- **ASSIGNED TASK**
Exact reproduction required: the lines below from the line with "(** ** Fields *)" to the line with "intros Hj Hdec.", both ends included, and no others.

- **SUPPLIED MATERIAL**

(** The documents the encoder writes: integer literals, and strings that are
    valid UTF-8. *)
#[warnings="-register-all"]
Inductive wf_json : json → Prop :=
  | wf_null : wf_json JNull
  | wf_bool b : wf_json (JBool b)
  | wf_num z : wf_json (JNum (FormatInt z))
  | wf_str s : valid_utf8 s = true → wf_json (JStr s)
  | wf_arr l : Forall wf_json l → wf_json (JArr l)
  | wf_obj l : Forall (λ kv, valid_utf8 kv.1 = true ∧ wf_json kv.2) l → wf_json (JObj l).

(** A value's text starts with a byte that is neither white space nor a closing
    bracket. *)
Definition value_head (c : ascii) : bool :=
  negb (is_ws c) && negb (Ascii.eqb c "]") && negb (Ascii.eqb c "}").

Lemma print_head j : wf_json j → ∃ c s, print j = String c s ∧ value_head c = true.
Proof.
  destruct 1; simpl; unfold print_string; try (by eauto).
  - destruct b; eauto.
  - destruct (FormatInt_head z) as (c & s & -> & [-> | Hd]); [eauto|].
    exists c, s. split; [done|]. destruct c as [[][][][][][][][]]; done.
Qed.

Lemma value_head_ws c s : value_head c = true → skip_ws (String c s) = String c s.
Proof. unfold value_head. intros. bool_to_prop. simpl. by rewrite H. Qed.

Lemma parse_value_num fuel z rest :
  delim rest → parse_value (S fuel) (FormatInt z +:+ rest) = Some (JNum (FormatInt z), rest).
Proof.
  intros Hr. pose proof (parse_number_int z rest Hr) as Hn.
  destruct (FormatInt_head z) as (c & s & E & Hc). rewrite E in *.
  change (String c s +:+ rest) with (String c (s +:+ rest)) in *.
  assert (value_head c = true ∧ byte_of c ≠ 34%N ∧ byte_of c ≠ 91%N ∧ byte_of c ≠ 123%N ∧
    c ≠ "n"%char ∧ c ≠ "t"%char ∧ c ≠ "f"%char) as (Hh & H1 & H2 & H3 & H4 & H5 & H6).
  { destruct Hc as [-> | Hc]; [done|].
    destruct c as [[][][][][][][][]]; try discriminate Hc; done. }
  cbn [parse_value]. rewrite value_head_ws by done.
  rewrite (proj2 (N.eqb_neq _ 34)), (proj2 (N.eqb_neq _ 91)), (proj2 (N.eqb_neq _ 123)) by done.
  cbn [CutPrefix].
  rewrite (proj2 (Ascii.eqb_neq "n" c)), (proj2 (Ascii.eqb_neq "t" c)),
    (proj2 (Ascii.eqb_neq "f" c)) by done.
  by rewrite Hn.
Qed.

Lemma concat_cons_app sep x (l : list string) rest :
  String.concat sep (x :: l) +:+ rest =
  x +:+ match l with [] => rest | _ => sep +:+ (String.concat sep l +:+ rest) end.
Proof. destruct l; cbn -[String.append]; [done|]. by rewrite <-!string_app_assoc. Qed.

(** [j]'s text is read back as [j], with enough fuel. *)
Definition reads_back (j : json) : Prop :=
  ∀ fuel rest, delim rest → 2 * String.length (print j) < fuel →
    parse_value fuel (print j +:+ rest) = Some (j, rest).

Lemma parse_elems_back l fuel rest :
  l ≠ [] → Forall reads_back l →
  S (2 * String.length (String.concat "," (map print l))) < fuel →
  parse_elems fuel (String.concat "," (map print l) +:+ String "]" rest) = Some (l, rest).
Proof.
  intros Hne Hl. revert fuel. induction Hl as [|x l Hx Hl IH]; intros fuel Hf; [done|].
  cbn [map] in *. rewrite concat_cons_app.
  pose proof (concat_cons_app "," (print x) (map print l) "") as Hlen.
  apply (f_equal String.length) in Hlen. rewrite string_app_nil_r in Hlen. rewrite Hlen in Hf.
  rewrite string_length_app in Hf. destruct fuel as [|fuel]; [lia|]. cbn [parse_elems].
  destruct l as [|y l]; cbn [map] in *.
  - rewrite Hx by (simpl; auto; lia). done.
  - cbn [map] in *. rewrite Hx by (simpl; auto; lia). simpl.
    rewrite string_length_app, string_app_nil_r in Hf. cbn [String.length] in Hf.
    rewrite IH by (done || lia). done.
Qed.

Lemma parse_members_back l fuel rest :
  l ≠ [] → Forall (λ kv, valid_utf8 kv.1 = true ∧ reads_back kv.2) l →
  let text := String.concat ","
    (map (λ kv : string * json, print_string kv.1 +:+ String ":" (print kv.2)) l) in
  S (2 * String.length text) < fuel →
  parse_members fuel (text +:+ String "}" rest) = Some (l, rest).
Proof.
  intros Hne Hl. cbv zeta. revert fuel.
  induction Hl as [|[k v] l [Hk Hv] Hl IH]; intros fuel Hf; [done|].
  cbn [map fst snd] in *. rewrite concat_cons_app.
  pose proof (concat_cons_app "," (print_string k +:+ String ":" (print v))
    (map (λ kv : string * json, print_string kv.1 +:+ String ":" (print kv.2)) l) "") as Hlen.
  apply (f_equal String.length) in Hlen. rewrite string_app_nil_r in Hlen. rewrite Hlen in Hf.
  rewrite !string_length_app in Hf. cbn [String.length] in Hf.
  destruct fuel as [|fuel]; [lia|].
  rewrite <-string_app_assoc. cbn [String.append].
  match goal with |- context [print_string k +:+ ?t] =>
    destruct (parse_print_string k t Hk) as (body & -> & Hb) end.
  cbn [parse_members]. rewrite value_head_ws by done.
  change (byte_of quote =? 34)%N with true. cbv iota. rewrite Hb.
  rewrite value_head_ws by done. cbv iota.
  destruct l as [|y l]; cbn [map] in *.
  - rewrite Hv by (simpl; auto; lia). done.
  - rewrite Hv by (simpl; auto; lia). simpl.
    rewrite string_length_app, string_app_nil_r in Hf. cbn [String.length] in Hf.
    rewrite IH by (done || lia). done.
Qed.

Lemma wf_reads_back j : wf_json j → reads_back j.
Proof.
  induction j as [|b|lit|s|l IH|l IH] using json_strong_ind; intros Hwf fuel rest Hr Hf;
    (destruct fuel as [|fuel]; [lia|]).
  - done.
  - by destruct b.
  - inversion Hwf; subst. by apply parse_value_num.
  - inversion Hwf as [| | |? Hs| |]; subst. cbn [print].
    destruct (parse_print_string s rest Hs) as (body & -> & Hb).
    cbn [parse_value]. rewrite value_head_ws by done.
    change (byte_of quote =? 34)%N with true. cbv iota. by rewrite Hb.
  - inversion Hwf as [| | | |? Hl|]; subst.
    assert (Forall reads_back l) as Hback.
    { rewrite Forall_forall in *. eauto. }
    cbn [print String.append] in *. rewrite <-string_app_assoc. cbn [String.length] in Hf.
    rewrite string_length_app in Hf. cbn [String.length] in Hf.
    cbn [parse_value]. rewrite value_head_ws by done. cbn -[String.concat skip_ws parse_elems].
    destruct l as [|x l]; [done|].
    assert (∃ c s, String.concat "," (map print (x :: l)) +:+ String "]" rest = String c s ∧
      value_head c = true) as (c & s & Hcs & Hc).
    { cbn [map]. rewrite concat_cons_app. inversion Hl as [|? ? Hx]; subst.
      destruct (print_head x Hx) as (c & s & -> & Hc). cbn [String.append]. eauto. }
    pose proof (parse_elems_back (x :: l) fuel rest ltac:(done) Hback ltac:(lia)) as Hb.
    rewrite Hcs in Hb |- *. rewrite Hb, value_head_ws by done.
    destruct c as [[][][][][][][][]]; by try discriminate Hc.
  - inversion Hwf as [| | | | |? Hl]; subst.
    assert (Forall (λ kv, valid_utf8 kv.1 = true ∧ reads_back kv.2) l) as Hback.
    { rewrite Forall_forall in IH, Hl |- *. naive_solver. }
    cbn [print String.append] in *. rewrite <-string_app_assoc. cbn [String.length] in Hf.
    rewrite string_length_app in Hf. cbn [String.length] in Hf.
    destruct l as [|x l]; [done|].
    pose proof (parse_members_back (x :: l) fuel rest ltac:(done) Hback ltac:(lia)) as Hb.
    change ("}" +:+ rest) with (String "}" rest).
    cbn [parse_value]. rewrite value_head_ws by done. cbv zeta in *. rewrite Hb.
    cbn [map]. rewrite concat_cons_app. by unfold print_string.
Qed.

==

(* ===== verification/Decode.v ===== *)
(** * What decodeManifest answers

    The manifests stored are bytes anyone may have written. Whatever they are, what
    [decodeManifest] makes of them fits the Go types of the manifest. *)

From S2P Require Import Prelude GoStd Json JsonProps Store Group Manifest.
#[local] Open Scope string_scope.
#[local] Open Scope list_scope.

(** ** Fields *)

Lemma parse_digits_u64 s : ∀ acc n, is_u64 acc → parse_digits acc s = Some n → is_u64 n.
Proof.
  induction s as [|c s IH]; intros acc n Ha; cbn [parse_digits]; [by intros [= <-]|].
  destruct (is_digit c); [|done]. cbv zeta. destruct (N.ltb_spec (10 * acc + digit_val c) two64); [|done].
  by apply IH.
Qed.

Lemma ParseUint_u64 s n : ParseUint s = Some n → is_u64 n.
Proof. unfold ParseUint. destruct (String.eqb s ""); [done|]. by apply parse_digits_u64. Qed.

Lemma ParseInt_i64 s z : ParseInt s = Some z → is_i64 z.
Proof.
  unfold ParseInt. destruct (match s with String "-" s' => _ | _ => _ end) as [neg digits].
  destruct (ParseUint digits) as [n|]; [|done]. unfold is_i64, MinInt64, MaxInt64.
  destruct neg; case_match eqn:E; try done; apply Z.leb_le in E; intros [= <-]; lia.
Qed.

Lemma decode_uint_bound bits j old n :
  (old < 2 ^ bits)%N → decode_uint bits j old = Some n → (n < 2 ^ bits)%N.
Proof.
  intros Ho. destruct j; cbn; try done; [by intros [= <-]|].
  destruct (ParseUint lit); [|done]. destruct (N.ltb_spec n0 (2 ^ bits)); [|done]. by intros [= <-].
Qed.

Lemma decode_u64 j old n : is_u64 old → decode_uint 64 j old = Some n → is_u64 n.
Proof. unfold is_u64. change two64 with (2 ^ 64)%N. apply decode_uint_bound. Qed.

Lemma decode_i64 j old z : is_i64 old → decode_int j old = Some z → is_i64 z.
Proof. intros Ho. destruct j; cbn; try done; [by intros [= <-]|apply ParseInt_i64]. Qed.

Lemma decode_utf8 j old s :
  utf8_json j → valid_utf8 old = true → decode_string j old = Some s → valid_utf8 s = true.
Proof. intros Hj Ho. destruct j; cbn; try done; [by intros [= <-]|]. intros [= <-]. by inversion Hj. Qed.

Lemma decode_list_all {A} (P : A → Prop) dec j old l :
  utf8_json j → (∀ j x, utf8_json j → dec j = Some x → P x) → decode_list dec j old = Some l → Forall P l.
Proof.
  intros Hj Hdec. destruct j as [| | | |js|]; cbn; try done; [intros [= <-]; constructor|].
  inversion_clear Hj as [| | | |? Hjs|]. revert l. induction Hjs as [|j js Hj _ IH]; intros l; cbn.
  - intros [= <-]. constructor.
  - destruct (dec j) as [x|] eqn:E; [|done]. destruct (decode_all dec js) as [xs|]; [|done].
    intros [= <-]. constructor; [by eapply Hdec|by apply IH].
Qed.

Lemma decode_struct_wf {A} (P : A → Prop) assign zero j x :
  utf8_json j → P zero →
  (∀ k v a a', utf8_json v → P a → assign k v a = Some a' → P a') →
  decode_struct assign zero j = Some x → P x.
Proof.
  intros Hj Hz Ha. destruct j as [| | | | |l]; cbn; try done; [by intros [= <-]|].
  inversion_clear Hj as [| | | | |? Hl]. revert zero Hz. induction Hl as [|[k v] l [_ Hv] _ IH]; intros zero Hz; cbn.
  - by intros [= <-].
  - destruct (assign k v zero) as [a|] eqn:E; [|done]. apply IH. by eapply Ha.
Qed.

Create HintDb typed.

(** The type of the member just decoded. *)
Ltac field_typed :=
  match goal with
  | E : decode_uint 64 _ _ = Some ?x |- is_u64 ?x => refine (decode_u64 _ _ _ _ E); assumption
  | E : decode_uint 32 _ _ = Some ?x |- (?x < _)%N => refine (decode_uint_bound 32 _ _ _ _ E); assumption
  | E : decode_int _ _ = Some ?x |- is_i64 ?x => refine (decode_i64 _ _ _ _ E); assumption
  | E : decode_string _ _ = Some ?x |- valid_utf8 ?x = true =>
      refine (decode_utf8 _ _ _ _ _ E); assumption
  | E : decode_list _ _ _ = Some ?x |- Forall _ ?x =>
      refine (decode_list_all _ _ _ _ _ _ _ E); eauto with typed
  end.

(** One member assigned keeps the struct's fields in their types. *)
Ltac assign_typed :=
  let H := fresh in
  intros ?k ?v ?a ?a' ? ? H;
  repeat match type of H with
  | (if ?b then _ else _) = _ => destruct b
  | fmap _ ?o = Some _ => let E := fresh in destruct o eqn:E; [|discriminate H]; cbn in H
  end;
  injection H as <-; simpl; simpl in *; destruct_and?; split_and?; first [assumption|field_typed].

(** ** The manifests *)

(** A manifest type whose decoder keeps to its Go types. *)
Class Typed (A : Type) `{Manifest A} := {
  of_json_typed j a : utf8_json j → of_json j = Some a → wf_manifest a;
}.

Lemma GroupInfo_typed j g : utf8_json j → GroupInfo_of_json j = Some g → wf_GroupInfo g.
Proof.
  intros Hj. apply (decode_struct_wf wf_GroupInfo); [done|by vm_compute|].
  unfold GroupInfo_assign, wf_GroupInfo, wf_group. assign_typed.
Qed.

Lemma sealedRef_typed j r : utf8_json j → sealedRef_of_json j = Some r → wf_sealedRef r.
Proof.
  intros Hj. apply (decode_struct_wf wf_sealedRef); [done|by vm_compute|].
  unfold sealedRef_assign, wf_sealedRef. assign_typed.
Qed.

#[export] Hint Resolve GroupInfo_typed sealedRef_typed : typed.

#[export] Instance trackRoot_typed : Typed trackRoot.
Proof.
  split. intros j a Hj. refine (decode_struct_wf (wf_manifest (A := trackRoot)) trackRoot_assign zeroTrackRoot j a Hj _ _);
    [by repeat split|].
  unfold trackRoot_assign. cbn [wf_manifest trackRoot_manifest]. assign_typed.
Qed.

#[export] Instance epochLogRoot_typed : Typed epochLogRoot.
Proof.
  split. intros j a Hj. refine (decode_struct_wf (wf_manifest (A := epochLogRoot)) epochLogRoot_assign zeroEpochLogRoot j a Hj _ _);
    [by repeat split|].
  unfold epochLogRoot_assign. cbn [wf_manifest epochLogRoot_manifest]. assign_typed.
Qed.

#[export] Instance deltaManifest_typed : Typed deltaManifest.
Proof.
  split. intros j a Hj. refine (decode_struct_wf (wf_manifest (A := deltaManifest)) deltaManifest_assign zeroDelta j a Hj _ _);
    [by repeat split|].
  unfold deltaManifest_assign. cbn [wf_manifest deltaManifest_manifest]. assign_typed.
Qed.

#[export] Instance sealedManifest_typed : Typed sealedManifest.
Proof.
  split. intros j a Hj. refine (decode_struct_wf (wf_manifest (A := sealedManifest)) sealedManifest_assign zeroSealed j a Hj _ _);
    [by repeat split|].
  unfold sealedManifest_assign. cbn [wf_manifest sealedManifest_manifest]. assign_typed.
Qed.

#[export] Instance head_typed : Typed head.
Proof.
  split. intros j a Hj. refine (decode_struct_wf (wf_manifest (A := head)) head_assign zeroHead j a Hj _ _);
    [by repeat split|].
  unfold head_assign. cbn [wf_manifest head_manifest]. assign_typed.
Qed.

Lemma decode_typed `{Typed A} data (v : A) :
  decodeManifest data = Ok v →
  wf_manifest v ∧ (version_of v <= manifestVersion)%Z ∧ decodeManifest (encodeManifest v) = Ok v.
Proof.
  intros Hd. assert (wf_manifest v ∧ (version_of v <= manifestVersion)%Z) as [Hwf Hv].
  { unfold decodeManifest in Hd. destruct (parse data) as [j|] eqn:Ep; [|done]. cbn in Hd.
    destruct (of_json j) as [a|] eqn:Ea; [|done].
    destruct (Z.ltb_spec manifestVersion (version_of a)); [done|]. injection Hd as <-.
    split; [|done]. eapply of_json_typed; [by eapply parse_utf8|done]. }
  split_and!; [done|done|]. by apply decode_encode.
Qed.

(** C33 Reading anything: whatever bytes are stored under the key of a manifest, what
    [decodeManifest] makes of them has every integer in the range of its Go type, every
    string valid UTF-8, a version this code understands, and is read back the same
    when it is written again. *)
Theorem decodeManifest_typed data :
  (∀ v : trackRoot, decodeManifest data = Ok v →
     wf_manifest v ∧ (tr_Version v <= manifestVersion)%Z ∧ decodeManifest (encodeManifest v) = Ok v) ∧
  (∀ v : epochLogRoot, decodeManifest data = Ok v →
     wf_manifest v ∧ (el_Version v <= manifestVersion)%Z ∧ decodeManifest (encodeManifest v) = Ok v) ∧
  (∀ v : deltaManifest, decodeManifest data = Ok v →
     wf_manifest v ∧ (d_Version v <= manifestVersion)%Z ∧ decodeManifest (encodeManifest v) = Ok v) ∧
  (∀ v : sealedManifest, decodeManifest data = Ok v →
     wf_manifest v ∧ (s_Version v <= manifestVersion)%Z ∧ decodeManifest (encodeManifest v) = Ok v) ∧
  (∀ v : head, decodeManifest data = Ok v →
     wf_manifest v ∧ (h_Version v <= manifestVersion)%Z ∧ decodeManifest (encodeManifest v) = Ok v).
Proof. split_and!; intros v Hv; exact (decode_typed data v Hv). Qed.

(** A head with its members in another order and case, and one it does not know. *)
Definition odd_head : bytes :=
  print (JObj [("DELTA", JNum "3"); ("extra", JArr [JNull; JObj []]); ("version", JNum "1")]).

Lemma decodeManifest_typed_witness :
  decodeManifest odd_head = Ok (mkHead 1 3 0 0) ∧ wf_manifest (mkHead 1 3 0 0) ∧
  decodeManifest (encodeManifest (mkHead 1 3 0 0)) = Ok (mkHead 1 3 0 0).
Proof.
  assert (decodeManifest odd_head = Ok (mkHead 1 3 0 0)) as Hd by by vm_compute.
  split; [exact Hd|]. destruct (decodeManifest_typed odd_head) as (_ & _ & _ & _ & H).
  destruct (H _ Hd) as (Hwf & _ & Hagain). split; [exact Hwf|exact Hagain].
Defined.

- **WORKED SOLUTION**
(** ** Fields *)

Lemma parse_digits_u64 s : ∀ acc n, is_u64 acc → parse_digits acc s = Some n → is_u64 n.
Proof.
  induction s as [|c s IH]; intros acc n Ha; cbn [parse_digits]; [by intros [= <-]|].
  destruct (is_digit c); [|done]. cbv zeta. destruct (N.ltb_spec (10 * acc + digit_val c) two64); [|done].
  by apply IH.
Qed.

Lemma ParseUint_u64 s n : ParseUint s = Some n → is_u64 n.
Proof. unfold ParseUint. destruct (String.eqb s ""); [done|]. by apply parse_digits_u64. Qed.

Lemma ParseInt_i64 s z : ParseInt s = Some z → is_i64 z.
Proof.
  unfold ParseInt. destruct (match s with String "-" s' => _ | _ => _ end) as [neg digits].
  destruct (ParseUint digits) as [n|]; [|done]. unfold is_i64, MinInt64, MaxInt64.
  destruct neg; case_match eqn:E; try done; apply Z.leb_le in E; intros [= <-]; lia.
Qed.

Lemma decode_uint_bound bits j old n :
  (old < 2 ^ bits)%N → decode_uint bits j old = Some n → (n < 2 ^ bits)%N.
Proof.
  intros Ho. destruct j; cbn; try done; [by intros [= <-]|].
  destruct (ParseUint lit); [|done]. destruct (N.ltb_spec n0 (2 ^ bits)); [|done]. by intros [= <-].
Qed.

Lemma decode_u64 j old n : is_u64 old → decode_uint 64 j old = Some n → is_u64 n.
Proof. unfold is_u64. change two64 with (2 ^ 64)%N. apply decode_uint_bound. Qed.

Lemma decode_i64 j old z : is_i64 old → decode_int j old = Some z → is_i64 z.
Proof. intros Ho. destruct j; cbn; try done; [by intros [= <-]|apply ParseInt_i64]. Qed.

Lemma decode_utf8 j old s :
  utf8_json j → valid_utf8 old = true → decode_string j old = Some s → valid_utf8 s = true.
Proof. intros Hj Ho. destruct j; cbn; try done; [by intros [= <-]|]. intros [= <-]. by inversion Hj. Qed.

Lemma decode_list_all {A} (P : A → Prop) dec j old l :
  utf8_json j → (∀ j x, utf8_json j → dec j = Some x → P x) → decode_list dec j old = Some l → Forall P l.
Proof.
  intros Hj Hdec. destruct j as [| | | |js|]; cbn; try done; [intros [= <-]; constructor|].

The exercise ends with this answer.